===== Supplied data =====

(* ===== verification/Serializer.v ===== *)
(** * rpc/serializer.hpp: the binary serializer

    One definition per overload of [BinarySerializer::encode] and
    [BinarySerializer::decode]; C++ overload resolution becomes the choice of
    a [Codec].  [encode buffer value] is the buffer after the call.  A decoder
    gets the bytes [data[0..size)] and answers the [DecodeResult] with the
    value it stored on success ([None] on failure: the out-parameter is then
    not written).  The decoders of unsigned integers, floats and lengths read the
    local they had decoded into without a test: on short input that local is
    uninitialised and the read is undefined.  The decoder of a vector reserves
    memory for the length it has read: [alloc n] says whether [n] elements are
    granted, and an exception leaves it otherwise.  Other allocations succeed.

    [CodecLaws] is what the serializer promises to its clients (the RPC client
    and the structs of generated code); it is proved for every overload. *)

From Stdlib Require Import ZArith Lia.
From S2P Require Import Prelude.

(** ** [DecodeResult] and the two outcomes every decoder builds *)

Record DecodeResult := mkDecodeResult { bytes_read : Z; success : bool }.

#[global] Instance DecodeResult_eq_dec : EqDecision DecodeResult.
Proof. solve_decision. Defined.

Definition decoded (T : Type) : Type := DecodeResult * option T.

Definition decode_fail {T} : decoded T := (mkDecodeResult 0 false, None).
Definition decode_ok {T} (n : Z) (v : T) : decoded T := (mkDecodeResult n true, Some v).

Definition push_back {A} (buffer : list A) (b : A) : list A := buffer ++ [b].

(** ** Encoding *)

Definition encode_bool (buffer : list Z) (value : bool) : list Z :=
  push_back buffer (if value then 1 else 0).

Definition encode_int8 (buffer : list Z) (value : Z) : list Z :=
  push_back buffer (u8 value).

Definition encode_uint8 (buffer : list Z) (value : Z) : list Z :=
  push_back buffer value.

Definition encode_int16 (buffer : list Z) (value : Z) : list Z :=
  let buffer := push_back buffer (u8 (Z.land value 255)) in
  push_back buffer (u8 (Z.land (Z.shiftr value 8) 255)).

Definition encode_uint16 (buffer : list Z) (value : Z) : list Z :=
  encode_int16 buffer (i16 value).

Definition encode_int32 (buffer : list Z) (value : Z) : list Z :=
  let buffer := push_back buffer (u8 (Z.land value 255)) in
  let buffer := push_back buffer (u8 (Z.land (Z.shiftr value 8) 255)) in
  let buffer := push_back buffer (u8 (Z.land (Z.shiftr value 16) 255)) in
  push_back buffer (u8 (Z.land (Z.shiftr value 24) 255)).

Definition encode_uint32 (buffer : list Z) (value : Z) : list Z :=
  encode_int32 buffer (i32 value).

(** [for (int i = 0; i < 8; ++i)] *)
Definition encode_int64 (buffer : list Z) (value : Z) : list Z :=
  fold_left (fun buffer i => push_back buffer (u8 (Z.land (Z.shiftr value (i * 8)) 255)))
            (seqZ 0 8) buffer.

Definition encode_uint64 (buffer : list Z) (value : Z) : list Z :=
  encode_int64 buffer (i64 value).

(** A [float] (a [double]) is given by its 32-bit (64-bit) object
    representation, which is all [memcpy] lets the code see of it. *)
Definition encode_float (buffer : list Z) (bits : Z) : list Z :=
  encode_uint32 buffer bits.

=====

## Aim of the task
Every entry should be given again exactly as written.

## Output below
(* ===== verification/Serializer.v ===== *)
(** * rpc/serializer.hpp: the binary serializer

    One definition per overload of [BinarySerializer::encode] and
    [BinarySerializer::decode]; C++ overload resolution becomes the choice of
    a [Codec].  [encode buffer value] is the buffer after the call.  A decoder
    gets the bytes [data[0..size)] and answers the [DecodeResult] with the
    value it stored on success ([None] on failure: the out-parameter is then
    not written).  The decoders of unsigned integers, floats and lengths read the
    local they had decoded into without a test: on short input that local is
    uninitialised and the read is undefined.  The decoder of a vector reserves
    memory for the length it has read: [alloc n] says whether [n] elements are
    granted, and an exception leaves it otherwise.  Other allocations succeed.

    [CodecLaws] is what the serializer promises to its clients (the RPC client
    and the structs of generated code); it is proved for every overload. *)

From Stdlib Require Import ZArith Lia.
From S2P Require Import Prelude.

(** ** [DecodeResult] and the two outcomes every decoder builds *)

Record DecodeResult := mkDecodeResult { bytes_read : Z; success : bool }.

#[global] Instance DecodeResult_eq_dec : EqDecision DecodeResult.
Proof. solve_decision. Defined.

Definition decoded (T : Type) : Type := DecodeResult * option T.

Definition decode_fail {T} : decoded T := (mkDecodeResult 0 false, None).
Definition decode_ok {T} (n : Z) (v : T) : decoded T := (mkDecodeResult n true, Some v).

Definition push_back {A} (buffer : list A) (b : A) : list A := buffer ++ [b].

(** ** Encoding *)

Definition encode_bool (buffer : list Z) (value : bool) : list Z :=
  push_back buffer (if value then 1 else 0).

Definition encode_int8 (buffer : list Z) (value : Z) : list Z :=
  push_back buffer (u8 value).

Definition encode_uint8 (buffer : list Z) (value : Z) : list Z :=
  push_back buffer value.

Definition encode_int16 (buffer : list Z) (value : Z) : list Z :=
  let buffer := push_back buffer (u8 (Z.land value 255)) in
  push_back buffer (u8 (Z.land (Z.shiftr value 8) 255)).

Definition encode_uint16 (buffer : list Z) (value : Z) : list Z :=
  encode_int16 buffer (i16 value).

Definition encode_int32 (buffer : list Z) (value : Z) : list Z :=
  let buffer := push_back buffer (u8 (Z.land value 255)) in
  let buffer := push_back buffer (u8 (Z.land (Z.shiftr value 8) 255)) in
  let buffer := push_back buffer (u8 (Z.land (Z.shiftr value 16) 255)) in
  push_back buffer (u8 (Z.land (Z.shiftr value 24) 255)).

Definition encode_uint32 (buffer : list Z) (value : Z) : list Z :=
  encode_int32 buffer (i32 value).

(** [for (int i = 0; i < 8; ++i)] *)
Definition encode_int64 (buffer : list Z) (value : Z) : list Z :=
  fold_left (fun buffer i => push_back buffer (u8 (Z.land (Z.shiftr value (i * 8)) 255)))
            (seqZ 0 8) buffer.

Definition encode_uint64 (buffer : list Z) (value : Z) : list Z :=
  encode_int64 buffer (i64 value).

(** A [float] (a [double]) is given by its 32-bit (64-bit) object
    representation, which is all [memcpy] lets the code see of it. *)
Definition encode_float (buffer : list Z) (bits : Z) : list Z :=
  encode_uint32 buffer bits.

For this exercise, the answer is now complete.